[Opening Exercise inputs section]

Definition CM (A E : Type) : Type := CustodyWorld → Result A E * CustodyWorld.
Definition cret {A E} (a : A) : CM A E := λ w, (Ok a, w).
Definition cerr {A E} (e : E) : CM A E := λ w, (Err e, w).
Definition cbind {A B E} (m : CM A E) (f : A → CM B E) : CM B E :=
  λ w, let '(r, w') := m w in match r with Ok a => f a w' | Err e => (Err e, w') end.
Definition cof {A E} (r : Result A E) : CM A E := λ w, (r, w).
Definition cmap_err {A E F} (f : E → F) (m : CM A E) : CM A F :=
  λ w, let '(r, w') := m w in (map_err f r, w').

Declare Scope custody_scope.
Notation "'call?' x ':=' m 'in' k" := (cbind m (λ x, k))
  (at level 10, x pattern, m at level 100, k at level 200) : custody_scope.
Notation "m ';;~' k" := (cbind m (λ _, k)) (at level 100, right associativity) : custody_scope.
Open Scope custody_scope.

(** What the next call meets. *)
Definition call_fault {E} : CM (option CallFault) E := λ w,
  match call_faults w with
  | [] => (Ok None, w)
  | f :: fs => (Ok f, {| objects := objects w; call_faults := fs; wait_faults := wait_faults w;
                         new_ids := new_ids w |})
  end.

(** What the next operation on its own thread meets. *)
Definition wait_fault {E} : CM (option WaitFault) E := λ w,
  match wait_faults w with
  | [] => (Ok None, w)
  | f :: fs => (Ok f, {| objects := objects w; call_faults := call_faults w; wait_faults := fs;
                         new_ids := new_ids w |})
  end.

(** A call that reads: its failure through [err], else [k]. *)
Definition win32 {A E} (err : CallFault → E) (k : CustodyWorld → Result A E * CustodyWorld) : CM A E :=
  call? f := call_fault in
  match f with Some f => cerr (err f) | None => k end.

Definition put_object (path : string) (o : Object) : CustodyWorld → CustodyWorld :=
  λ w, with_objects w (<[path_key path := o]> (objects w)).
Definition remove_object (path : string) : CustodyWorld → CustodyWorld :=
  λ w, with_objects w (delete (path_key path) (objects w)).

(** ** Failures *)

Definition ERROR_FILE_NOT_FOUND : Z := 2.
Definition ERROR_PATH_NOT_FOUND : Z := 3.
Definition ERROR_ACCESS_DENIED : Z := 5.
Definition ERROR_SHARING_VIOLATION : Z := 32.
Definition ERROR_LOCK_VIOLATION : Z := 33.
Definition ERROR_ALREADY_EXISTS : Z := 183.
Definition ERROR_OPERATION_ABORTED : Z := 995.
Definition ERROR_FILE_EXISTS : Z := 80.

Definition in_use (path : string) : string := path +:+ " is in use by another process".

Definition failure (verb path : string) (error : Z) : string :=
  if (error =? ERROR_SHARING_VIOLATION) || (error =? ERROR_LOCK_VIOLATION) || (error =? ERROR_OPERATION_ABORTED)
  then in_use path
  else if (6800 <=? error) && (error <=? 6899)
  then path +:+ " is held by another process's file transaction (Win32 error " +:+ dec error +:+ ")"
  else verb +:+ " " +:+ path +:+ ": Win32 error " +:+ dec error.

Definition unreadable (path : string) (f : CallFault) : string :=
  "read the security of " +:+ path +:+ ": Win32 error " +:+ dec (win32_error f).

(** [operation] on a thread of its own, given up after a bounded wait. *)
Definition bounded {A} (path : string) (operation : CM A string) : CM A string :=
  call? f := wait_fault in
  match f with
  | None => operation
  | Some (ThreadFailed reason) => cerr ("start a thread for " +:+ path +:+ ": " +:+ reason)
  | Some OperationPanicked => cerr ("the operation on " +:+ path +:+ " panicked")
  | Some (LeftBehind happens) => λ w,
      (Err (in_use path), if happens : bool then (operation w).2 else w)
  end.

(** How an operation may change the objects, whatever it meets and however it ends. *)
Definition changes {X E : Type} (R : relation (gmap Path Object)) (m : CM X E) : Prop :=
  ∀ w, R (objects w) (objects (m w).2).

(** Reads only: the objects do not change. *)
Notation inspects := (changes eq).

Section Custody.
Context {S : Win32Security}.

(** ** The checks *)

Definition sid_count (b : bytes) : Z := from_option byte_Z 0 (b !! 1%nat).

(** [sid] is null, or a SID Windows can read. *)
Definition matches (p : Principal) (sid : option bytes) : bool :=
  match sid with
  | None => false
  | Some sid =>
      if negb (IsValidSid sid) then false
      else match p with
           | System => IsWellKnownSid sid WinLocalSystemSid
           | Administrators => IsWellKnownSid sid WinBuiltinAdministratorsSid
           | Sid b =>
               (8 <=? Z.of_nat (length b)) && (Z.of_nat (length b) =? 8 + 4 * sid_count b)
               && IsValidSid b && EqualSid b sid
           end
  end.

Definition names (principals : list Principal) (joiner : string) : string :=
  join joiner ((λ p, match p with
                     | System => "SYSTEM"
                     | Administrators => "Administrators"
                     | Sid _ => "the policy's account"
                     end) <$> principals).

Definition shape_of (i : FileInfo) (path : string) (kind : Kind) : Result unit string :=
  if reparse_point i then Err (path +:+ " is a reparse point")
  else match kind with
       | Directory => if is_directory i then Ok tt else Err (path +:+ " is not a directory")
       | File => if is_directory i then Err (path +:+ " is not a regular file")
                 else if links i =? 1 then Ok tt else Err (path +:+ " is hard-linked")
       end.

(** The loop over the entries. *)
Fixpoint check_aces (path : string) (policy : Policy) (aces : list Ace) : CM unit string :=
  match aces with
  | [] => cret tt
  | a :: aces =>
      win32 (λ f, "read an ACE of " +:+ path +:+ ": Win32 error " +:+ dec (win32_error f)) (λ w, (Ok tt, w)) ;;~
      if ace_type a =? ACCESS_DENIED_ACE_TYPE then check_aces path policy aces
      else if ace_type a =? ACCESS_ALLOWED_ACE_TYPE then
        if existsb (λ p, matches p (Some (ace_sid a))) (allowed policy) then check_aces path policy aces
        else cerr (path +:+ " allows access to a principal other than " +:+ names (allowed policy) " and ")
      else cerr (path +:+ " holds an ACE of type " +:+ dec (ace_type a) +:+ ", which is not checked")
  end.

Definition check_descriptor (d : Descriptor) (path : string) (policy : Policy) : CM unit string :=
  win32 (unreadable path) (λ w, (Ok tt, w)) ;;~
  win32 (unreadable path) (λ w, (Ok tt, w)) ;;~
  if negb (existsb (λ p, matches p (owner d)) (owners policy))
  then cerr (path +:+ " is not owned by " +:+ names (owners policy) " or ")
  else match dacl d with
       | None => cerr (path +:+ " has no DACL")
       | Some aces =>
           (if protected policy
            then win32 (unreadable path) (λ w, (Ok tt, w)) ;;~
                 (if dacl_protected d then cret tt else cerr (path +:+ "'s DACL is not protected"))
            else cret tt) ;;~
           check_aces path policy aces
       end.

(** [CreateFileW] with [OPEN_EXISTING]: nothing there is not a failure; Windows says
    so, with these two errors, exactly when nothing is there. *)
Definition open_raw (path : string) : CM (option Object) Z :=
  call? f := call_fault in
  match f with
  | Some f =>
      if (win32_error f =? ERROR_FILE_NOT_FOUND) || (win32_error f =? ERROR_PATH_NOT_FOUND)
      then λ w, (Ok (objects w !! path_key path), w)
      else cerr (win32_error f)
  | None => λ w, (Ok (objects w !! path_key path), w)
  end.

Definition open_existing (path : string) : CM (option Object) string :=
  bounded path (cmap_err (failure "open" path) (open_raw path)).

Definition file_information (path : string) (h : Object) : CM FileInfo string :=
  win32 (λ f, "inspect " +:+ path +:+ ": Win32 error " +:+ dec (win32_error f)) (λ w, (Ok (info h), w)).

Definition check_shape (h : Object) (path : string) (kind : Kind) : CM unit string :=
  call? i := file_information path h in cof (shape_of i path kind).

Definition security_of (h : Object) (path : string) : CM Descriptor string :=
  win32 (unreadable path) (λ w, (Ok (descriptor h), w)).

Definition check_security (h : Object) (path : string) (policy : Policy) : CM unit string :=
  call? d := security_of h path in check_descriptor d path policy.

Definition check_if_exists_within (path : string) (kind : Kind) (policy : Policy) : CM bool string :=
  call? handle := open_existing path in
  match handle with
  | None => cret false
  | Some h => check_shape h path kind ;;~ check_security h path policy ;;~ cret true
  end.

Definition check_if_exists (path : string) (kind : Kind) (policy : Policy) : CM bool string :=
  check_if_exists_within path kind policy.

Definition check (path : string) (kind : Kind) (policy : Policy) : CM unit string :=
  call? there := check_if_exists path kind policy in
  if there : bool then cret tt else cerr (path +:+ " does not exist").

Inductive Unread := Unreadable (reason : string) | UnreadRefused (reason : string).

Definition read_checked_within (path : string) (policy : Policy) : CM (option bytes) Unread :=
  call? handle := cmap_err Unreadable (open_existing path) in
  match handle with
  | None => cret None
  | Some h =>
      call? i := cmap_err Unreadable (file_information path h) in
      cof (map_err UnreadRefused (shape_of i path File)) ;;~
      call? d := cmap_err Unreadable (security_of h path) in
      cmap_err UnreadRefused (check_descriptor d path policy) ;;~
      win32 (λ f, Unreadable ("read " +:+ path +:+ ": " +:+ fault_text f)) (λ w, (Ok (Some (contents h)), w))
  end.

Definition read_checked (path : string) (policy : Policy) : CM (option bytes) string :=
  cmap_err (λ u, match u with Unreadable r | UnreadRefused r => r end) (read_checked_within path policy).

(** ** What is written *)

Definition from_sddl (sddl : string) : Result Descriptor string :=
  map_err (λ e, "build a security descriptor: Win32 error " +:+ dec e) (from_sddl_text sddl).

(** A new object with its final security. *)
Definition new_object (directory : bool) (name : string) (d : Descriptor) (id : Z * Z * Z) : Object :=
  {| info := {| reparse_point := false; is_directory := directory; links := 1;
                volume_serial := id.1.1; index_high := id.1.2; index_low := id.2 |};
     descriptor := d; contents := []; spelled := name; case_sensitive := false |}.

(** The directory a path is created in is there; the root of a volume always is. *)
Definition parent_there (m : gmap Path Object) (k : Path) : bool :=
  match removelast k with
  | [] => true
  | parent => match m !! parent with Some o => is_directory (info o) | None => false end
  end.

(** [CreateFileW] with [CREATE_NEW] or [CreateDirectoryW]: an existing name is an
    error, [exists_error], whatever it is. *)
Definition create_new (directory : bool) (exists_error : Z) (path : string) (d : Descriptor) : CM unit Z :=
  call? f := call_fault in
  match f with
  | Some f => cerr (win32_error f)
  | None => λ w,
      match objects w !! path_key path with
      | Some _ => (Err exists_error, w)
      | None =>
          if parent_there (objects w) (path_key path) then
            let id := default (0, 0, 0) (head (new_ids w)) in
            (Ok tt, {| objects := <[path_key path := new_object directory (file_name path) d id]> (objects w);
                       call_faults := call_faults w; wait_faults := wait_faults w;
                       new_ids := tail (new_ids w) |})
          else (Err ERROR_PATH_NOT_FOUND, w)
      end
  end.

[Closing Exercise inputs section]

◆ **Task instructions**
Write down again, exactly as given, only the lines above that fall from the line with "(R : relation" to the line with "f)) (λ w, (Ok tt, w)) ;;~", inclusive.

◆ **Finished task**
Definition changes {X E : Type} (R : relation (gmap Path Object)) (m : CM X E) : Prop :=
  ∀ w, R (objects w) (objects (m w).2).

(** Reads only: the objects do not change. *)
Notation inspects := (changes eq).

Section Custody.
Context {S : Win32Security}.

(** ** The checks *)

Definition sid_count (b : bytes) : Z := from_option byte_Z 0 (b !! 1%nat).

(** [sid] is null, or a SID Windows can read. *)
Definition matches (p : Principal) (sid : option bytes) : bool :=
  match sid with
  | None => false
  | Some sid =>
      if negb (IsValidSid sid) then false
      else match p with
           | System => IsWellKnownSid sid WinLocalSystemSid
           | Administrators => IsWellKnownSid sid WinBuiltinAdministratorsSid
           | Sid b =>
               (8 <=? Z.of_nat (length b)) && (Z.of_nat (length b) =? 8 + 4 * sid_count b)
               && IsValidSid b && EqualSid b sid
           end
  end.

Definition names (principals : list Principal) (joiner : string) : string :=
  join joiner ((λ p, match p with
                     | System => "SYSTEM"
                     | Administrators => "Administrators"
                     | Sid _ => "the policy's account"
                     end) <$> principals).

Definition shape_of (i : FileInfo) (path : string) (kind : Kind) : Result unit string :=
  if reparse_point i then Err (path +:+ " is a reparse point")
  else match kind with
       | Directory => if is_directory i then Ok tt else Err (path +:+ " is not a directory")
       | File => if is_directory i then Err (path +:+ " is not a regular file")
                 else if links i =? 1 then Ok tt else Err (path +:+ " is hard-linked")
       end.

(** The loop over the entries. *)
Fixpoint check_aces (path : string) (policy : Policy) (aces : list Ace) : CM unit string :=
  match aces with
  | [] => cret tt
  | a :: aces =>
      win32 (λ f, "read an ACE of " +:+ path +:+ ": Win32 error " +:+ dec (win32_error f)) (λ w, (Ok tt, w)) ;;~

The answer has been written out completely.